In our example with the merry-go-round, considered as a disk, the moment of inertia is given by the formula:

• \( I = \frac{1}{2} m r^2 \)

Where *\( m \)* is the mass and *\( r \)* is the radius. For the exercise, substituting the values \( m = 250 \, \text{kg} \) and \( r = 1.50 \, \text{m} \), gives:

• \( I = \frac{1}{2} \times 250 \times (1.50)^2 = 281.25 \, \text{kg m}^2 \)

This calculation shows that the mass and radius exponentially affect the moment of inertia, thereby emphasizing that larger, heavier objects are harder to set spinning.
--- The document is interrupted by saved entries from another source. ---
(* ===== verification/ExchangeParser.v ===== *)
(** The exchange message parser ([src/src/exchange_parser.rs]): the number
    parser, the field a message of each exchange keeps its funding rate and its
    best prices in, the Redis keys, and the normalisation of symbol names.

    [serde_json::Value] is a third-party type: [Json] has the accessors the code
    uses.  Strings are ASCII.  The number parser for targets with AVX-512 is in
    [PriceSimd.v]; the default build has [parse_price_fast]. *)
From Stdlib Require Import ZArith Lia Bool Ascii String.
From stdpp Require Import base option list strings.
From S2P Require Import Prelude Float64 NumberText ExchangeFees.

#[local] Open Scope string_scope.
#[local] Open Scope Z_scope.

(** ** [f64::powi] by repeated squaring, for a positive exponent. *)
Fixpoint powi_pos (a r : f64) (n : positive) : f64 :=
  match n with
  | xH => (r * a)%F
  | xO n => powi_pos (a * a)%F r n
  | xI n => powi_pos (a * a)%F (r * a)%F n
  end.
Definition powi (a : f64) (n : Z) : f64 :=
  match n with Zpos n => powi_pos a 1.0%f64 n | _ => 1.0%f64 end.

(** ** The fast parser *)

(** How the loop over the bytes ends: the number read, the standard parser, or
    no number. *)
Inductive fast_result :=
| FastNumber (result : f64) (decimal_places : Z)
| FastFallback
| FastInvalid.

Fixpoint fast_loop (s : string) (result : f64) (decimal_places : Z) (found_decimal : bool)
  : fast_result :=
  match s with
  | EmptyString => FastNumber result decimal_places
  | String c s =>
      if bool_decide (c = "."%char) then
        if found_decimal then FastFallback else fast_loop s result decimal_places true
      else match digit_of c with
      | Some digit =>
          fast_loop s (result * 10.0%f64 + f_of_Z digit)%F
            (if found_decimal then decimal_places + 1 else decimal_places) found_decimal
      | None =>
          if bool_decide (c = "e"%char \/ c = "E"%char) then FastFallback else FastInvalid
      end
  end.

Definition parse_price_fast (s : string) : option f64 :=
  let len := String.length s in
  if (len =? 0)%nat || (32 <? len)%nat then std_parse_f64 s
  else
    let '(is_negative, rest) := match s with String "-" rest => (true, rest) | _ => (false, s) end in
    match fast_loop rest 0.0%f64 0 false with
    | FastFallback => std_parse_f64 s
    | FastInvalid => None
    | FastNumber result decimal_places =>
        let result := if 0 <? decimal_places
                      then (result / powi 10.0%f64 decimal_places)%F else result in
        Some (if is_negative then fneg result else result)
    end.

Definition parse_price_simd (s : string) : option f64 :=
  match s with EmptyString => None | _ => parse_price_fast s end.

(** [option.and_then(f)] *)
Definition and_then {A C} (o : option A) (f : A -> option C) : option C :=
  match o with Some a => f a | None => None end.
#[local] Infix ".>" := and_then (at level 50, left associativity).

(** ** JSON values: what the code uses of [serde_json::Value]. *)
Class Json (V : Type) := {
  j_get : string -> V -> option V;          (* [get(key)] of an object *)
  j_as_str : V -> option string;
  j_as_array : V -> option (list V);
  j_is_f64 : V -> bool;
  j_as_f64 : V -> option f64;
  j_from_str : string -> option V           (* [from_str(..).ok()] *)
}.

(** The three methods every exchange defines. *)
Record ExchangeParser (V : Type) := {
  parse_funding_rate : V -> option f64;
  parse_bid : V -> option string;
  parse_ask : V -> option string
}.
Arguments parse_funding_rate {V} _ _.
Arguments parse_bid {V} _ _.
Arguments parse_ask {V} _ _.

Section parsers.
Context {V : Type} `{Json V}.

(** [json.get(k1).and_then(|v| v.get(k2))...] *)
Fixpoint get_path (ks : list string) (json : V) : option V :=
  match ks with [] => Some json | k :: ks => j_get k json .> get_path ks end.

Definition str_at (ks : list string) (json : V) : option string := get_path ks json .> j_as_str.
Definition nth_of (n : nat) (v : V) : option V := j_as_array v .> (fun a => a !! n).
Definition rate_of (v : option string) : option f64 := v .> parse_price_simd.

(** [data[0].key]. *)
Definition first_str (key : string) (json : V) : option string :=
  get_path ["data"] json .> nth_of 0 .> str_at [key].

Definition BinanceParser : ExchangeParser V :=
  {| parse_funding_rate json := rate_of (str_at ["r"] json);
     parse_bid := str_at ["b"]; parse_ask := str_at ["a"] |}.

(** An array gives its first element, anything else itself. *)
Definition BybitParser : ExchangeParser V :=
  {| parse_funding_rate json :=
       rate_of (get_path ["data"] json .>
         (fun d => match j_as_array d with Some a => head a | None => Some d end) .>
         str_at ["fundingRate"]);
     parse_bid := str_at ["data"; "bid1Price"]; parse_ask := str_at ["data"; "ask1Price"] |}.

Definition OKXParser : ExchangeParser V :=
  {| parse_funding_rate json := rate_of (first_str "fundingRate" json);
     parse_bid := first_str "bidPx"; parse_ask := first_str "askPx" |}.

(** [impactPxs] first, then the [bbo] structure. *)
Definition hyperliquid_price (n : nat) (json : V) : option string :=
  match get_path ["data"; "ctx"; "impactPxs"] json .> nth_of n .> j_as_str with
  | Some price => Some price
  | None => get_path ["data"; "bbo"] json .> nth_of n .> str_at ["px"]
  end.

Definition HyperliquidParser : ExchangeParser V :=
  {| parse_funding_rate json := rate_of (str_at ["data"; "ctx"; "funding"] json);
     parse_bid := hyperliquid_price 0; parse_ask := hyperliquid_price 1 |}.

Definition KucoinParser : ExchangeParser V :=
  {| parse_funding_rate json :=
       get_path ["data"; "fundingRate"] json .>
         (fun v => if j_is_f64 v then j_as_f64 v else rate_of (j_as_str v));
     parse_bid := str_at ["data"; "bestBidPrice"]; parse_ask := str_at ["data"; "bestAskPrice"] |}.

Definition BitgetParser : ExchangeParser V :=
  {| parse_funding_rate json := rate_of (first_str "fundingRate" json);
     parse_bid := first_str "bidPr"; parse_ask := first_str "askPr" |}.

Definition gateio_price (ticker book : string) (json : V) : option string :=
  match str_at ["result"; ticker] json with
  | Some price => Some price
  | None => str_at ["result"; book] json
  end.

Definition GateioParser : ExchangeParser V :=
  {| parse_funding_rate json := rate_of (str_at ["result"; "funding_rate"] json);
     parse_bid := gateio_price "highest_bid" "b"; parse_ask := gateio_price "lowest_ask" "a" |}.

Definition ParadexParser : ExchangeParser V :=
  {| parse_funding_rate json := rate_of (str_at ["params"; "data"; "funding_rate"] json);
     parse_bid := str_at ["params"; "data"; "bid"]; parse_ask := str_at ["params"; "data"; "ask"] |}.

Definition get_parser (exchange : string) : ExchangeParser V :=
  if String.eqb exchange "binance" then BinanceParser
  else if String.eqb exchange "bybit" then BybitParser
  else if String.eqb exchange "okx" then OKXParser
  else if String.eqb exchange "hyperliquid" then HyperliquidParser
  else if String.eqb exchange "kucoin" then KucoinParser
  else if String.eqb exchange "bitget" then BitgetParser
  else if String.eqb exchange "gateio" then GateioParser
  else if String.eqb exchange "paradex" then ParadexParser
  else BinanceParser.

(** The methods no exchange redefines. *)
Record OrderbookDepth := {
  ob_bids : list (string * string);
  ob_asks : list (string * string)
}.

Record ExchangeData := {
  ed_exchange : string;
  ed_ticker : string;
  ed_funding_rate : option f64;
  ed_bid : option string;
  ed_ask : option string;
  ed_orderbook_depth : option OrderbookDepth
}.

Definition parse_ticker (_ : ExchangeParser V) (_ : V) : option string := None.
Definition parse_orderbook (_ : ExchangeParser V) (_ : V) : option OrderbookDepth := None.

Definition extract_all (p : ExchangeParser V) (exchange : string) (json : V) : option ExchangeData :=
  match parse_ticker p json with
  | Some ticker =>
      Some {| ed_exchange := exchange; ed_ticker := ticker; ed_funding_rate := parse_funding_rate p json;
              ed_bid := parse_bid p json; ed_ask := parse_ask p json; ed_orderbook_depth := parse_orderbook p json |}
  | None => None
  end.
End parsers.

(** ** Redis keys *)

Definition get_redis_key_patterns (exchange symbol : string) : list string :=
  let e := lower exchange in
  if String.eqb e "bybit" then [exchange ++ ":linear:tickers:" ++ symbol]
  else if String.eqb e "bitget" then [exchange ++ ":usdt:tickers:" ++ symbol]
  else if String.eqb e "binance" then
    [exchange ++ ":linear:tickers:" ++ symbol; exchange ++ ":usdm:book:" ++ symbol]
  else if String.eqb e "okx" then
    let base := trim_end_matches "USDT" symbol in
    [exchange ++ ":usdt:tickers:" ++ base ++ "-USDT-SWAP"; exchange ++ ":usdt:tickers:" ++ symbol]
  else if String.eqb e "kucoin" then
    [exchange ++ ":futures:tickerV2:" ++ symbol ++ "M"; exchange ++ ":futures:tickerV2:" ++ symbol]
  else if String.eqb e "hyperliquid" then
    let base := trim_end_matches "USDT" symbol in
    [exchange ++ ":usdc:ctx:" ++ base; exchange ++ ":usdc:bbo:" ++ base]
  else if String.eqb e "gateio" then [exchange ++ ":usdt:tickers:" ++ symbol]
  else if String.eqb e "paradex" then
    let base := trim_end_matches "USDT" symbol in
    [exchange ++ ":usdt:bbo:" ++ base ++ "-USD-PERP"; exchange ++ ":usdt:tickers:" ++ symbol]
  else if String.eqb e "lighter" then [exchange ++ ":usdt:data:" ++ symbol]
  else [exchange ++ ":linear:tickers:" ++ symbol].

(** ** Symbol names *)

(** [replace("-", "")] *)
Fixpoint remove_char (c : ascii) (s : string) : string :=
  match s with
  | EmptyString => EmptyString
  | String d s => if Ascii.eqb d c then remove_char c s else String d (remove_char c s)
  end.

(** [contains(p)] *)
Fixpoint has_substring (p s : string) : bool :=
  (String.prefix p s || match s with EmptyString => false | String _ s => has_substring p s end)%bool.

(** [replace(from, to)] for a non-empty [from]: the matches from the left that do
    not overlap. *)
Fixpoint replace_fuel (fuel : nat) (from to s : string) : string :=
  match fuel, s with
  | S fuel, String c s' =>
      if String.prefix from s
      then to ++ replace_fuel fuel from to
                   (String.substring (String.length from) (String.length s - String.length from) s)
      else String c (replace_fuel fuel from to s')
  | _, _ => s
  end.
Definition replace (from to s : string) : string := replace_fuel (String.length s) from to s.

Definition normalize_symbol (symbol : string) : string :=
  let normalized := remove_char "-" (upper symbol) in
  let normalized := if ends_with "SWAP" normalized then drop_end 4 normalized else normalized in
  let normalized := if ends_with "PERP" normalized then drop_end 4 normalized else normalized in
  let normalized := if ends_with "USDTM" normalized then drop_end 1 normalized else normalized in
  let normalized := if (has_substring "USD" normalized && negb (has_substring "USDT" normalized))%bool
                    then replace "USD" "USDT" normalized else normalized in
  if negb (has_substring "USDT" normalized) then normalized ++ "USDT" else normalized.

Example parse_price_examples :
  parse_price_simd "12345.67" = Some 12345.67%f64 /\ parse_price_simd "-0.5" = Some (-0.5)%f64 /\
  parse_price_simd "1e-3" = Some 0.001%f64 /\ parse_price_simd "1.2.3" = None /\
  parse_price_simd "" = None /\ parse_price_simd "12a" = None.
Proof. vm_compute. auto 10. Qed.

Example normalize_examples :
  normalize_symbol "LDO-USDT-SWAP" = "LDOUSDT" /\ normalize_symbol "cake-usd-perp" = "CAKEUSDT" /\
  normalize_symbol "MASKUSDTM" = "MASKUSDT" /\ normalize_symbol "LDO" = "LDOUSDT".
Proof. vm_compute. auto. Qed.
For students, this implies that understanding the moment of inertia helps predict how much force you will need to rotate a given object. It is a measure of an object's resistance to change in its rotational state.

Rotational kinetic energy is the energy due to the rotation of an object and is part of its total kinetic energy. For a rotating disk, the energy due to its rotation is calculated similarly to linear kinetic energy, using the formula:

• \( K = \frac{1}{2} I \omega^2 \)

Where *\( I \)* is the moment of inertia, and *\( \omega \)* is the angular velocity. In the merry-go-round example, the final angular velocity \( \omega_f = \frac{2\pi}{3} \, \text{rad/s} \), when inserted into the formula, appears as:

• \( K = \frac{1}{2} \times 281.25 \times \left(\frac{2\pi}{3}\right)^2 \)
• \( K \approx 1032.04 \, \text{J} \)

This calculation shows how the rotational kinetic energy forms as a result of the motion, indicating the energy required to reach a certain speed.

Understanding rotational kinetic energy allows students to connect rotational motion to concepts they already know about linear motion, showing that energy principles apply universally across different types of movement.

A tangential force is one that acts perpendicular to the radius of a circular path, creating rotational motion. In our merry-go-round scenario, applying this kind of force causes the disk to spin faster over time. This is deeply connected to the concepts of torque and angular acceleration.

The work done by this tangential force is expressed as:

• \( W = F \cdot s \)

Where *\( F \)* is the force and *\( s \)* is the distance moved along the circumference, given by \( s = \omega_{avg} \times \text{Time} \times 2\pi r \). The average angular speed *\( \omega_{avg} = \frac{\omega_f}{2} \)* helps compute the total arc length of movement:

• \( s = \left(\frac{2\pi}{3}\right) \times 5 \times 1.50 = 5\pi \, \text{m} \)

The tangential force required is then found by rearranging the work equation:

• \( F = \frac{W}{s} = \frac{1032.04}{5\pi} \)
• \( F \approx 65.64 \, \text{N} \)

This highlights that the tangential force depends on how quickly and how far you want to rotate the object. A firm grasp of tangential forces helps students understand how to apply real-world actions like pushing, to achieve desired mechanical effects.